Work instructions: Search the material below for lines containing the string "destruct", and copy every one you find.

Exercise inputs:

(** ** Construction, in general *)

Lemma construction_run ext c seed size w :
  0 <= size -> _type_size ext c * size < 2 ^ 63 ->
  0 <= generate_state ext seed < 2 ^ 64 ->
  _cuRANDGenerator.__init__ ext c seed size w
  = (Ok (constructed ext c seed size w), after_construction ext c seed size w).
Proof.
  intros Hsize Hfit Hseed.
  pose proof (_type_size_pos ext c) as Hpos.
  set (b_size := _type_size ext c * size).
  assert (0 <= b_size) as Hb by (unfold b_size; nia).
  assert (size <= b_size) as Hle by (unfold b_size; nia).
  unfold _cuRANDGenerator.__init__.
  unfold bind at 1. unfold BitGenerator.__init__ at 1.
  unfold bind at 1, threading_Lock at 1. unfold bind at 1, Device_id at 1.
  unfold ret at 1. cbn [BitGenerator._seed_seq].
  unfold bind at 1. fold b_size. rewrite to_ssize_t_ok by lia. unfold lift at 1.
  unfold bind at 1. unfold cupy_zeros.
  rewrite ndarray_new_ok by (repeat constructor; lia).
  unfold bind at 1, lift at 1. rewrite to_uint64_t_ok by done.
  unfold bind at 1, get_current_stream_ptr at 1.
  unfold bind at 1, lift at 1.
  unfold bind at 1, lift at 1. rewrite to_ssize_t_ok by lia.
  unfold bind at 1, init_curand_generator, ret. reflexivity.
Qed.

Lemma construction_result ext c seed size w g w' :
  _cuRANDGenerator.__init__ ext c seed size w = (Ok g, w') ->
  g = constructed ext c seed size w /\ w' = after_construction ext c seed size w.
Proof.
  intros Hrun.
  destruct (construction_succeeds_only_if ext c seed size w g) as (H1 & H2 & H3).
  { by rewrite Hrun. }
  rewrite construction_run in Hrun by done. by injection Hrun as <- <-.
Qed.

(** X9.  A stream count that is negative, or so large that the state
    buffer would have [2^63] bytes or more, makes the construction fail
    before anything is allocated and before the initialisation kernel is
    called: with [OverflowError] when the byte count does not fit
    [ssize_t], and with the [ValueError] of a negative dimension
    otherwise.  The heap and the log are as before; only the lock of the
    base class has been created. *)
Theorem construction_rejects_stream_count (ext : externals) (c : bitgen_class)
    (seed : option (list Z)) (size : Z) (w : World) :
  let b_size := _type_size ext c * size in
  size < 0 \/ 2 ^ 63 <= b_size ->
  exists w',
    _cuRANDGenerator.__init__ ext c seed size w
    = (Raise (if (- 2 ^ 63 <=? b_size) && (b_size <? 2 ^ 63)
              then ValueError_negative_dimensions else OverflowError), w')
    /\ heap w' = heap w /\ trace w' = trace w
    /\ locks w' = S (locks w).
Proof.
  intros b_size Hbad.
  pose proof (_type_size_pos ext c) as Hpos.
  unfold _cuRANDGenerator.__init__, BitGenerator.__init__, cupy_zeros, ndarray_new,
    bind, lift, threading_Lock, Device_id, ret, raise, to_ssize_t.
  cbn [BitGenerator._seed_seq existsb]. fold b_size.
  destruct (Z.leb_spec (- 2 ^ 63) b_size), (Z.ltb_spec b_size (2 ^ 63));
    cbn [andb]; try (eexists; split; [reflexivity|done]).
  destruct (Z.ltb_spec b_size 0); cbn [orb].
  - eexists; split; [reflexivity|done].
  - unfold b_size in *. nia.
Qed.

Lemma construction_rejects_stream_count_witness :
  exists w',
    _cuRANDGenerator.__init__ Example.ext XORWOW None (-1) Example.w0
    = (Raise ValueError_negative_dimensions, w')
    /\ heap w' = heap Example.w0 /\ trace w' = trace Example.w0
    /\ locks w' = S (locks Example.w0).
Proof.
  exact (construction_rejects_stream_count Example.ext XORWOW None (-1) Example.w0
           (or_introl eq_refl)).
Defined.

(** X10.  Construction and sampling agree on the state: when the
    construction of a bit generator succeeds, the initialisation kernel was
    called once, on a buffer allocated by this construction, and every
    kernel any later sampling call on that generator invokes, in whatever
    world, receives the same algorithm tag and the same state pointer as
    the initialisation kernel did.  The generator remembers the stream
    count and the device it was built with. *)
Theorem sampling_uses_constructed_state (ext : externals) (c : bitgen_class)
    (seed : option (list Z)) (size : Z) (w : World) (g : _cuRANDGenerator.t)
    (w' : World) :
  _cuRANDGenerator.__init__ ext c seed size w = (Ok g, w') ->
  exists tag p s,
    filter is_init (new_events (_cuRANDGenerator.__init__ ext c seed size) w)
    = [InitCall tag p s size (current_stream w)]
    /\ p_alloc p = length (heap w)
    /\ length (heap w') = S (length (heap w))
    /\ _cuRANDGenerator.state_size g = size
    /\ device_ok (Generator.mk g) w'
    /\ forall r w2 l,
         KernelCall l ∈ new_events (perform (Generator.mk g) r) w2 ->
         k_generator l = tag /\ k_state l = p.
Proof.
  intros Hrun. destruct (construction_result _ _ _ _ _ _ _ Hrun) as [-> ->].
  exists (generator c), (mk_devptr (length (heap w)) 0), (generate_state ext seed).
  split; [|split; [done|split; [|split; [done|split; [done|]]]]].
  - erewrite new_events_of; [|rewrite Hrun; cbn [snd]; unfold after_construction,
      allocated; simpl; rewrite <- app_assoc; reflexivity].
    reflexivity.
  - unfold after_construction, allocated, touch. simpl.
    rewrite length_alter, length_app. simpl. lia.
  - intros r w2 l Hin.
    pose proof (new_events_respects _ _ w2
                  (respects_perform (Generator.mk (constructed ext c seed size w)) r))
      as Hall.
    rewrite Forall_forall in Hall. exact (Hall _ Hin).
Qed.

Answer box:
  destruct (construction_succeeds_only_if ext c seed size w g) as (H1 & H2 & H3).
  destruct (Z.leb_spec (- 2 ^ 63) b_size), (Z.ltb_spec b_size (2 ^ 63));
  destruct (Z.ltb_spec b_size 0); cbn [orb].
  intros Hrun. destruct (construction_result _ _ _ _ _ _ _ Hrun) as [-> ->].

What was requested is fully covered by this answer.